Elle avait de longs cheveux dorés tenus par un ruban vert assorti à ses yeux, une petite bouche en cerise portant une légère touche de maquillage, des boucles d'oreille discrètes ornées de pierres vertes. Sa longue robe était d'une coupe simple et le tissu semblait usé, mais quelqu'un avait récemment brodé dessus une multitude de fleurs de couleurs vives, et elle avait mis en valeur sa taille fine par une ceinture dont la boucle d'or, flambant neuve, brillait de mille feux.

Une mise coquette, étonnante pour une paysanne. Il était visible qu'elle espérait mieux de la vie que de gratter la terre pour se nourrir.
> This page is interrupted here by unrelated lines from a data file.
(* ===== verification/Softfloat.v ===== *)
(** * The interface to QEMU's softfloat library

    The floating-point helpers of [target-arm/helper.c] compute with the
    softfloat library, which is not part of the repository.  [Softfloat]
    lists what they use of it: the status word with its modes and sticky
    exception flags, the arithmetic functions on bit patterns, and the
    predicates of its header.  [SoftfloatLaws] states how an operation may
    change the status, [SoftfloatIeee] that the binary64 operations round to
    nearest as IEEE 754 prescribes when that mode is selected. *)
From stdpp Require Import base list.
From Stdlib Require Import SpecFloat ZArith.
From S2P Require Import Prelude Double.
Open Scope Z_scope.

(** ** What the code uses of the library *)

Inductive fsz : Set := F32 | F64.

(** The sticky exception flags [float_flag_*]. *)
Inductive float_flag : Set :=
| flag_invalid | flag_divbyzero | flag_overflow | flag_underflow | flag_inexact
| flag_input_denormal | flag_output_denormal.

(** [float_round_*]. *)
Inductive float_round : Set := round_nearest_even | round_down | round_up | round_to_zero.

(** The members of [float_status] that have a setter. *)
Inductive st_field : Set :=
| exception_flags | rounding_mode | flush_to_zero | flush_inputs_to_zero | default_nan_mode.

#[global] Instance st_field_eq_dec : EqDecision st_field.
Proof. solve_decision. Defined.
#[global] Instance float_flag_eq_dec : EqDecision float_flag.
Proof. solve_decision. Defined.

(** The arithmetic functions: they take bit patterns and a status. *)
Inductive sf_fn : Set :=
| float_add (f : fsz) | float_sub (f : fsz) | float_mul (f : fsz) | float_div (f : fsz)
| float_sqrt (f : fsz) | float_compare (f : fsz) | float_compare_quiet (f : fsz)
| float_muladd (f : fsz) | float_scalbn (f : fsz)
| int32_to_float (f : fsz) | uint32_to_float (f : fsz)
| float_to_int32 (f : fsz) | float_to_uint32 (f : fsz)
| float_to_int32_round_to_zero (f : fsz) | float_to_uint32_round_to_zero (f : fsz)
| float_to_int16_round_to_zero (f : fsz) | float_to_uint16_round_to_zero (f : fsz)
| float32_to_float64 | float64_to_float32 | float16_to_float32 | float32_to_float16
| float64_to_int64_round_to_zero | int64_to_float64 | float64_lt.

Class Softfloat := {
  float_status : Type;
  float_flag_val : float_flag -> Z;
  float_round_val : float_round -> Z;
  st_get : st_field -> float_status -> Z;
  st_set : st_field -> Z -> float_status -> float_status;
  float_raise : Z -> float_status -> float_status;
  sf_run : sf_fn -> list Z -> float_status -> Z * float_status;
  float_chs : fsz -> Z -> Z;
  float_abs : fsz -> Z -> Z;
  float_maybe_silence_nan : fsz -> Z -> Z;
  float16_maybe_silence_nan : Z -> Z;
  float_is_any_nan : fsz -> Z -> bool;
  float32_is_signaling_nan : Z -> bool;
  float32_is_infinity : Z -> bool;
  float32_is_zero : Z -> bool;
  float32_is_zero_or_denormal : Z -> bool;
  float32_is_neg : Z -> bool;
  float32_set_sign : Z -> bool -> Z;
  float32_default_nan : Z;
  float32_zero : Z;
  float32_infinity : Z;
  float64_half : Z;
  float64_one : Z
}.

(** ** What it promises *)

Section Raises.
Context {SF : Softfloat}.

(** An operation keeps the modes and only adds exception flags. *)
Definition raises (s s' : float_status) : Prop :=
  (forall f, f <> exception_flags -> st_get f s' = st_get f s) /\
  (forall n, Z.testbit (st_get exception_flags s) n = true -> Z.testbit (st_get exception_flags s') n = true).

Definition nearest_even (s : float_status) : Prop :=
  st_get rounding_mode s = float_round_val round_nearest_even.

#[global] Instance raises_preorder : PreOrder raises.
Proof.
  split.
  - intros s. split; auto.
  - intros s1 s2 s3 [A B] [C D]. split; [intros f Hf; rewrite C, A by exact Hf; reflexivity|auto].
Qed.

Lemma raises_nearest s s' : raises s s' -> nearest_even s -> nearest_even s'.
Proof. intros [H _] Hn. unfold nearest_even. rewrite H by discriminate. exact Hn. Qed.
End Raises.

Class SoftfloatLaws `{SF : Softfloat} := {
  st_get_set f g v s : st_get f (st_set g v s) = if decide (f = g) then v else st_get f s;
  flag_nonzero x : 0 < float_flag_val x;
  flag_disjoint x y : x <> y -> Z.land (float_flag_val x) (float_flag_val y) = 0;
  float_raise_flags v s : st_get exception_flags (float_raise v s) = Z.lor (st_get exception_flags s) v;
  float_raise_modes f v s : f <> exception_flags -> st_get f (float_raise v s) = st_get f s;
  sf_run_raises fn args s : raises s (sf_run fn args s).2
}.

Lemma float_raise_raises `{SoftfloatLaws} v s : raises s (float_raise v s).
Proof.
  split; [intros f Hf; apply float_raise_modes; exact Hf|].
  intros n Hn. rewrite float_raise_flags, Z.lor_spec, Hn. reflexivity.
Qed.

(** ** Bit patterns of binary64 numbers *)

Definition of_bits (b : Z) : double :=
  let m := b mod 2 ^ 52 in
  let e := (b / 2 ^ 52) mod 2 ^ 11 in
  let s := Z.testbit b 63 in
  if e =? 0 then match m with Zpos p => S754_finite s p (-1074) | _ => S754_zero s end
  else if e =? 2047 then if m =? 0 then S754_infinity s else S754_nan
  else S754_finite s (Z.to_pos (m + 2 ^ 52)) (e - 1075).

(** A positive number with a full significand. *)
Definition pos_normal (x : double) : bool :=
  match x with
  | S754_finite false m e => (2 ^ 52 <=? Zpos m) && (Zpos m <? 2 ^ 53) && (-1074 <=? e) && (e <=? 971)
  | _ => false
  end.

Definition f64_bits (x : double) : Z :=
  match x with
  | S754_finite s m e => (if s then 2 ^ 63 else 0) + (e + 1075) * 2 ^ 52 + (Zpos m - 2 ^ 52)
  | _ => 0
  end.

(** The bit pattern of a normal number determines it. *)
Lemma f64_bits_normal m e : 0 <= m < 2 ^ 52 -> 1 <= e <= 2046 ->
  of_bits (e * 2 ^ 52 + m) = S754_finite false (Z.to_pos (m + 2 ^ 52)) (e - 1075).
Proof.
  intros Hm He. assert (Hb : 0 <= e * 2 ^ 52 + m < 2 ^ 63) by lia. unfold of_bits.
  rewrite (testbit_above _ 63 63 Hb) by lia.
  rewrite (Z.add_comm (e * 2 ^ 52)), Z.mod_add, Z.div_add, (Z.mod_small m), (Z.div_small m), Z.add_0_l by lia.
  rewrite (Z.mod_small e) by lia. destruct (Z.eqb_spec e 0); [lia|]. destruct (Z.eqb_spec e 2047); [lia|]. reflexivity.
Qed.

Lemma of_f64_bits x : pos_normal x = true -> of_bits (f64_bits x) = x.
Proof.
  destruct x as [| | |[] m e]; try discriminate. cbn [pos_normal f64_bits]. rewrite !andb_true_iff. intros [[[A B] C] D].
  apply Z.leb_le in A, C, D. apply Z.ltb_lt in B. rewrite Z.add_0_l, f64_bits_normal by lia.
  replace (Zpos m - 2 ^ 52 + 2 ^ 52) with (Zpos m) by lia. f_equal. lia.
Qed.

(** ** IEEE arithmetic

    In round-to-nearest mode an operation on positive normal numbers whose
    rounded result is a positive normal number returns it. *)
Class SoftfloatIeee `{SF : Softfloat} := {
  ieee_op2 fn (op : double -> double -> double) a b s :
    (fn, op) ∈ [(float_add F64, d_add); (float_mul F64, d_mul); (float_div F64, d_div)] ->
    nearest_even s -> pos_normal (of_bits a) = true -> pos_normal (of_bits b) = true ->
    pos_normal (op (of_bits a) (of_bits b)) = true ->
    (sf_run fn [a; b] s).1 = f64_bits (op (of_bits a) (of_bits b));
  ieee_sqrt a s : nearest_even s -> pos_normal (of_bits a) = true -> pos_normal (SFsqrt 53 1024 (of_bits a)) = true ->
    (sf_run (float_sqrt F64) [a] s).1 = f64_bits (SFsqrt 53 1024 (of_bits a));
  ieee_trunc a s z : pos_normal (of_bits a) = true -> d_trunc (of_bits a) = Some z -> z < 2 ^ 63 ->
    (sf_run float64_to_int64_round_to_zero [a] s).1 = z;
  ieee_of_int z s : 0 < z < 2 ^ 53 -> (sf_run int64_to_float64 [z] s).1 = f64_bits (d_of_Z z);
  ieee_lt a b s : pos_normal (of_bits a) = true -> pos_normal (of_bits b) = true ->
    (sf_run float64_lt [a; b] s).1 = if d_ltb (of_bits a) (of_bits b) then 1 else 0;
  half_bits : float64_half = Z.shiftl 0x3fe 52;
  one_bits : float64_one = Z.shiftl 0x3ff 52
}.

(** The classification of binary32 bit patterns. *)
Definition f32_exp (a : Z) : Z := Z.land (Z.shiftr a 23) 0xff.
Definition f32_frac (a : Z) : Z := Z.land a 0x7fffff.

Class SoftfloatFormat `{SF : Softfloat} := {
  is_nan32 a : is_u32 a -> float_is_any_nan F32 a = (f32_exp a =? 255) && negb (f32_frac a =? 0);
  is_inf32 a : is_u32 a -> float32_is_infinity a = (f32_exp a =? 255) && (f32_frac a =? 0);
  is_zod32 a : is_u32 a -> float32_is_zero_or_denormal a = (f32_exp a =? 0);
  is_zero32 a : is_u32 a -> float32_is_zero a = (f32_exp a =? 0) && (f32_frac a =? 0);
  is_neg32 a : is_u32 a -> float32_is_neg a = Z.testbit a 31;
  set_sign32 a b : is_u32 a -> float32_set_sign a b = Z.lor (Z.land a 0x7fffffff) (if b then 0x80000000 else 0);
  zero32 : float32_zero = 0;
  infinity32 : float32_infinity = 0x7f800000
}.

(** ** A library that keeps the promises

    Binary64 arithmetic by the Standard Library's specification; the flags
    are raised by [float_raise] alone. *)
Definition soft_run (fn : sf_fn) (args : list Z) : Z :=
  match fn, args with
  | float_add F64, [a; b] => f64_bits (d_add (of_bits a) (of_bits b))
  | float_mul F64, [a; b] => f64_bits (d_mul (of_bits a) (of_bits b))
  | float_div F64, [a; b] => f64_bits (d_div (of_bits a) (of_bits b))
  | float_sqrt F64, [a] => f64_bits (SFsqrt 53 1024 (of_bits a))
  | float64_to_int64_round_to_zero, [a] => match d_trunc (of_bits a) with Some z => z | None => 0 end
  | int64_to_float64, [z] => f64_bits (d_of_Z z)
  | float64_lt, [a; b] => if d_ltb (of_bits a) (of_bits b) then 1 else 0
  | _, _ => 0
  end.

Definition soft : Softfloat := {|
  float_status := st_field -> Z;
  float_flag_val f := match f with
    | flag_invalid => 1 | flag_divbyzero => 4 | flag_overflow => 8 | flag_underflow => 16
    | flag_inexact => 32 | flag_input_denormal => 64 | flag_output_denormal => 128 end;
  float_round_val r := match r with round_nearest_even => 0 | round_down => 1 | round_up => 2 | round_to_zero => 3 end;
  st_get f s := s f;
  st_set f v s := fun g => if decide (g = f) then v else s g;
  float_raise v s := fun g => if decide (g = exception_flags) then Z.lor (s g) v else s g;
  sf_run fn args s := (soft_run fn args, s);
  float_chs f a := Z.lxor a (match f with F32 => 2 ^ 31 | F64 => 2 ^ 63 end);
  float_abs f a := Z.land a (match f with F32 => Z.ones 31 | F64 => Z.ones 63 end);
  float_maybe_silence_nan f a := a;
  float16_maybe_silence_nan a := a;
  float_is_any_nan f a := match f with
    | F32 => (f32_exp a =? 255) && negb (f32_frac a =? 0)
    | F64 => match of_bits a with S754_nan => true | _ => false end end;
  float32_is_signaling_nan a := (f32_exp a =? 255) && negb (f32_frac a =? 0) && negb (Z.testbit a 22);
  float32_is_infinity a := (f32_exp a =? 255) && (f32_frac a =? 0);
  float32_is_zero a := (f32_exp a =? 0) && (f32_frac a =? 0);
  float32_is_zero_or_denormal a := f32_exp a =? 0;
  float32_is_neg a := Z.testbit a 31;
  float32_set_sign a b := Z.lor (Z.land a 0x7fffffff) (if b then 0x80000000 else 0);
  float32_default_nan := 0x7fc00000;
  float32_zero := 0;
  float32_infinity := 0x7f800000;
  float64_half := Z.shiftl 0x3fe 52;
  float64_one := Z.shiftl 0x3ff 52
|}.

Lemma soft_laws : @SoftfloatLaws soft.
Proof.
  split.
  - intros f g v s. reflexivity.
  - intros []; reflexivity.
  - intros [] []; try reflexivity; congruence.
  - intros v s. reflexivity.
  - intros f v s Hf. cbn. rewrite decide_False by exact Hf. reflexivity.
  - intros fn args s. reflexivity.
Qed.

Lemma soft_ieee : @SoftfloatIeee soft.
Proof.
  split; try reflexivity.
  - intros fn op a b s Hin _ _ _ _. rewrite !elem_of_cons, elem_of_nil in Hin.
    destruct_or! Hin; try injection Hin as -> ->; done.
  - intros a s z _ Ht _. cbn -[of_bits d_trunc]. rewrite Ht. reflexivity.
Qed.

Lemma soft_format : @SoftfloatFormat soft.
Proof. split; reflexivity. Qed.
Elle s'assit en face de nous, posant modestement les mains sur ses genoux, les yeux baissés. Comme à notre habitude, je commençai l'interrogatoire :

"Bonjour. Je suis Loc Reyis, et voici Aïna Tratchi Kirij. Nous sommes des enquêteurs du bureau d'enquêtes criminelles et Isadora nous a chargé de retrouver les grains de raingan. Je sais que beaucoup de monde vous a déjà interrogée, mais nous avons besoin de vous poser à nouveau quelques questions.

Elle approuva d'un hochement de tête timide. Son calme ne ressemblait pourtant pas à de l'inquiétude. Au contraire, elle semblait parfaitement maîtresse d'elle-même. Je poursuivis :

— Pouvez-vous nous raconter rapidement comment vous êtes arrivés dans ce refuge ?

— Je revenais de la garnison de la Corne Brisée, avec mon père et ma meilleure amie, Ijja. Le mauvais temps s'est levé plus vite que prévu et nous sommes entrés dans le refuge. Les autres sont arrivés presque tout de suite après.

Sa voix était douce, elle aussi - et là encore, j'y senti plus de retenue volontaire que de peur de répondre. Tout en elle semblait contrôlé pour ne pas déroger à son image de jeune fille délicate. Sachant qu'elle était soupçonnée, je comprenais qu'elle s'en tienne à cette stratégie, qu'elle avait sans doute souvent utilisée vu la maîtrise qu'elle montrait, mais son attitude commençait à m'agacer.

— Comment vous êtes-vous installés ?

— Je ne comprends pas ce que vous voulez dire. Nous étions tous dans le refuge.

— A quel endroit du refuge étiez-vous le plus souvent ? Où avez-vous posé vos affaires, par exemple ?

— Près de la cheminée, je crois. Pas à coté de la sacoche de la marchande, j'en suis sûre. Je ne m'en suis pas approchée.

— Et où dormiez-vous ?

— Assez loin. J'étais entre le mur et mon père. Il ne faisait pas confiance au ménestrel et ne voulait pas qu'il profite de l'obscurité pour venir me toucher la nuit. D'ailleurs, j'ai entendu des bruits du coté de la marchande. Je suis sûre qu'il est allé la voir.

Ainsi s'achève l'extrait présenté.